[DATASET RECORDS]:
──────────

(* ===== verification/ServiceWitness.v ===== *)
(** * Witnesses for /proc, loading and unloading, and the user library

    Concrete answers for the classes of Proc.v, Driver.v and FiberLib.v, and
    each theorem of those files applied to the run of Scenario.v. *)
From S2P Require Import KState Fiber Device FiberSpec FiberRefine Cleanup FiberInv View Requests Switching LocalStorage Proc Driver FiberLib System Scenario Witness.
From Stdlib Require Import Ascii.
Import Demo.

(** ** /proc *)
Fixpoint decimal (x : string) (acc : Z) : option Z :=
  match x with
  | EmptyString => Some acc
  | String c x =>
      let d := Z.of_nat (nat_of_ascii c) - 48 in
      if (0 <=? d) && (d <=? 9) then decimal x (10 * acc + d) else None
  end.

#[export] Instance demo_proc : ProcApi := {|
  inode := Z;
  get_proc_task g := if g =? 0 then None else Some (task g (g + 1) 0);
  proc_pident_lookup l n := n;
  proc_pident_readdir l n := n;
  kstrtoul x := decimal x 0;
  format_p x := format_x x;
  uninit_entry := {| pe_name := Some "?"%string; pe_len := 1; pe_mode := 1; pe_fop := NoFops |};
  kmalloc_max := 4194304;
|}.

(** The directory of process 10. *)
Definition dir_10 : @inode demo_proc := 10.

(** A reader with a buffer of 16 bytes at address 64. *)
Definition reader :=
  set_user (bytes_at never false 64 (replicate 16 0)) busy_call.

Lemma reader_consistent : consistent reader.
Proof. apply consistent_set_user. consistent_here. Qed.

Lemma proc_read_file_witness :
  exists s', read_file 1023 dir_10 "0" 64 16 0 reader =
    Ret (take (length (fiber_data (fiber_no 0)) - 1) (fiber_data (fiber_no 0)), s').
Proof.
  destruct (proc_read_file reader dir_10 (task 10 11 0) "0" 0 (fiber_no 0) 64 16 1023)
    as (s' & Hrun & _).
  - exact reader_consistent. - reflexivity.
  - unfold reader. rewrite fiber_set_user by consistent_here. fiber_here.
  - reflexivity. - unfold in_i32; lia. - lia.
  - apply RefKernel.writable_mapped. computed.
  - apply length_fiber_data.
  - exists s'. exact Hrun.
Defined.

Lemma proc_read_missing_witness :
  fibers_read dir_10 "9" 64 16 0 busy_call = Ret ((- ESRCH, 0), busy_call).
Proof.
  apply (proc_read_missing busy_call dir_10 (task 10 11 0) "9" 9).
  - consistent_here. - reflexivity. - apply not_found. computed. - reflexivity.
  - unfold in_i32; lia.
Defined.

Lemma proc_listing_overflows_witness :
  fibers_readdir dir_10 busy_call = Fault (OutOfBounds 2).
Proof.
  apply (proc_listing_overflows busy_call dir_10 (task 10 11 0) 2 mem_ok).
  - consistent_here. - reflexivity. - computed. - lia. - discriminate.
Defined.

(** ** Loading and unloading *)
Definition demo_driver (major : Z) (class dev : ptr) : DriverApi := {|
  register_chrdev := major; class_create := class; device_create := dev;
  kallsyms_lookup_name x := Z.of_nat (String.length x); register_kretprobe x := 0;
|}.

Definition no_probe : kretprobe :=
  {| entry_handler := NoHandler; ret_handler := NoHandler; data_size := 0; symbol_name := "" |}.
Definition loaded (k : kstate (RefKernel.api never false)) : driver (RefKernel.api never false) := {|
  kernel := k; fibers_device_major := 240; fibers_device_class := PTR 1; fibers_device := PTR 2;
  proc_kernel_syms := {| sym_readdir := 0; sym_lookup := 0; sym_setattr := 0; sym_getattr := 0 |};
  iops_getattr := 0; iops_setattr := 0; proc_readdir_krp := no_probe; proc_lookup_krp := no_probe;
  nents := 0; check_nents := false; calls := [];
|}.

Lemma register_device_all_or_nothing_witness :
  exists r d' cs, fibers_register_device (D := demo_driver 240 (PTR 1) (ERR (-12)))
      (loaded (boot never false)) = Ret (r, d') /\ calls d' = cs /\ r <= 0.
Proof.
  destruct (register_device_all_or_nothing (D := demo_driver 240 (PTR 1) (ERR (-12)))
    (loaded (boot never false))) as (r & d' & cs & Hrun & Hcs & _ & [(-> & _)|[Hr _]]).
  - exact Logic.I. - unfold ptr_or_err, MAX_ERRNO. cbn. lia.
  - exists SUCCESS, d', cs. split; [exact Hrun|]. split; [exact Hcs|]. unfold SUCCESS. lia.
  - exists r, d', cs. split; [exact Hrun|]. split; [exact Hcs|]. lia.
Defined.

Lemma init_ignores_failure_witness :
  exists d', fibers_init_module (D := demo_driver (-16) (PTR 1) (PTR 2))
    (loaded (boot never false)) = Ret (SUCCESS, d').
Proof.
  destruct (init_ignores_failure (D := demo_driver (-16) (PTR 1) (PTR 2))
    (loaded (boot never false))) as (d' & cs & Hrun & _).
  - reflexivity. - exists d'. exact Hrun.
Defined.

Lemma exit_module_cleans_witness :
  exists d', fibers_exit_module (loaded busy_call) = Ret (tt, d') /\
    count_at (kernel d') 10 = None.
Proof.
  destruct (exit_module_cleans (loaded busy_call) uaf_ok) as (d' & Hrun & _ & Hc & _).
  - apply (calling_consistent 9 11). - exists d'. split; [exact Hrun|apply Hc].
Defined.

Lemma readdir_window_witness :
  exists d', handler_readdir {| dd_file := dir_10; dd_ctx_pos := 40 |} (loaded busy_call)
    = Ret (0, d') /\ nents d' = 40.
Proof.
  destruct (readdir_window (loaded busy_call) {| dd_file := dir_10; dd_ctx_pos := 40 |}
    (task 10 11 0) 40) as (d' & first & count & Hrun & _ & Hn & _).
  - apply (calling_consistent 9 11). - reflexivity. - reflexivity.
  - exists 2. computed. - reflexivity. - lia.
  - exists d'. split; [exact Hrun|exact Hn].
Defined.

(** ** The user library *)
#[export] Instance demo_lib : LibApi := {|
  open_device := 3; posix_memalign align size := (0, 65536); args_slot := 64; value_slot := 128;
|}.

(** Memory mapped in [64, 136) and in [65536, 65568). *)
Definition program_memory : @umem (RefKernel.api never false) :=
  (bytes_at never false 64 (replicate 72 0) : gmap Z Z) ∪ bytes_at never false 65536 (replicate 32 0).

Definition program : process (RefKernel.api never false) :=
  {| ker := set_user program_memory busy_call; fd := 3 |}.

Lemma program_ready : ready program.
Proof.
  split.
  - apply consistent_set_user. consistent_here.
  - reflexivity.
  - discriminate.
  - apply RefKernel.writable_mapped. computed.
  - apply RefKernel.writable_mapped. computed.
  - split; reflexivity.
  - left. discriminate.
  - cbn. lia.
Qed.

Lemma program_running : running program 0 (fiber_no 0).
Proof.
  split; unfold program; cbn [ker].
  - rewrite thread_set_user by consistent_here. computed.
  - rewrite fiber_set_user by consistent_here. fiber_here.
Qed.

Lemma program_room : room_at (ker program).
Proof. room_here. Qed.

Lemma lib_set_get_witness :
  exists p1 p2, Fls_set_value 1 (-5) program = Ret (1, p1) /\ Fls_get_value 1 p1 = Ret (-5, p2).
Proof.
  apply (lib_set_get program 0 (fiber_no 0) 1 (-5) program_ready program_running).
  - unfold FLS_MAX_SIZE; lia. - unfold in_i64; lia. - computed.
Defined.

Lemma lib_get_error_is_a_value_witness :
  exists p1, Fls_get_value 7 program = Ret (- EACCES, p1).
Proof.
  destruct (lib_get_error_is_a_value program 0 (fiber_no 0) 7 program_ready program_running)
    as (p1 & Hrun & _).
  - unfold in_i64; lia. - intros _. computed. - exists p1. exact Hrun.
Defined.

Lemma lib_create_witness :
  exists p1, Create_fiber 32 900 5 program = Ret (next_number (ker program), p1).
Proof.
  destruct (lib_create program 0 (fiber_no 0) 32 900 5 65536 mem_ok program_ready program_running
    program_room) as (p1 & f1 & Hrun & _).
  - reflexivity. - reflexivity. - apply RefKernel.writable_mapped. computed.
  - lia. - lia. - lia. - unfold in_u64; lia. - unfold in_u64; lia.
  - exists p1. exact Hrun.
Defined.

Lemma lib_switch_witness :
  exists r p1, Switch_to_fiber 2 program = Ret (r, p1) /\ ready p1.
Proof.
  destruct (lib_switch program 0 (fiber_no 0) 2 program_ready program_running)
    as (r & p1 & Hrun & R1 & _).
  - unfold in_i32; lia. - exists r, p1. split; [exact Hrun|exact R1].
Defined.

Lemma lib_convert_witness :
  exists r p1, Convert_thread_to_fiber program = Ret (r, p1) /\ consistent (ker p1).
Proof.
  destruct (lib_convert program mem_ok) as (r & p1 & Hrun & Hk & _).
  - discriminate. - apply program_ready. - exact program_room. - computed.
  - exists r, p1. split; [exact Hrun|exact Hk].
Defined.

──────────

[TASK]:
Please, from the entries above, set down exactly the lines from the one containing "Fixpoint decimal (x" through the one containing "destruct (proc_read_file reader", and only those.

[REPLY]:
Fixpoint decimal (x : string) (acc : Z) : option Z :=
  match x with
  | EmptyString => Some acc
  | String c x =>
      let d := Z.of_nat (nat_of_ascii c) - 48 in
      if (0 <=? d) && (d <=? 9) then decimal x (10 * acc + d) else None
  end.

#[export] Instance demo_proc : ProcApi := {|
  inode := Z;
  get_proc_task g := if g =? 0 then None else Some (task g (g + 1) 0);
  proc_pident_lookup l n := n;
  proc_pident_readdir l n := n;
  kstrtoul x := decimal x 0;
  format_p x := format_x x;
  uninit_entry := {| pe_name := Some "?"%string; pe_len := 1; pe_mode := 1; pe_fop := NoFops |};
  kmalloc_max := 4194304;
|}.

(** The directory of process 10. *)
Definition dir_10 : @inode demo_proc := 10.

(** A reader with a buffer of 16 bytes at address 64. *)
Definition reader :=
  set_user (bytes_at never false 64 (replicate 16 0)) busy_call.

Lemma reader_consistent : consistent reader.
Proof. apply consistent_set_user. consistent_here. Qed.

Lemma proc_read_file_witness :
  exists s', read_file 1023 dir_10 "0" 64 16 0 reader =
    Ret (take (length (fiber_data (fiber_no 0)) - 1) (fiber_data (fiber_no 0)), s').
Proof.
  destruct (proc_read_file reader dir_10 (task 10 11 0) "0" 0 (fiber_no 0) 64 16 1023)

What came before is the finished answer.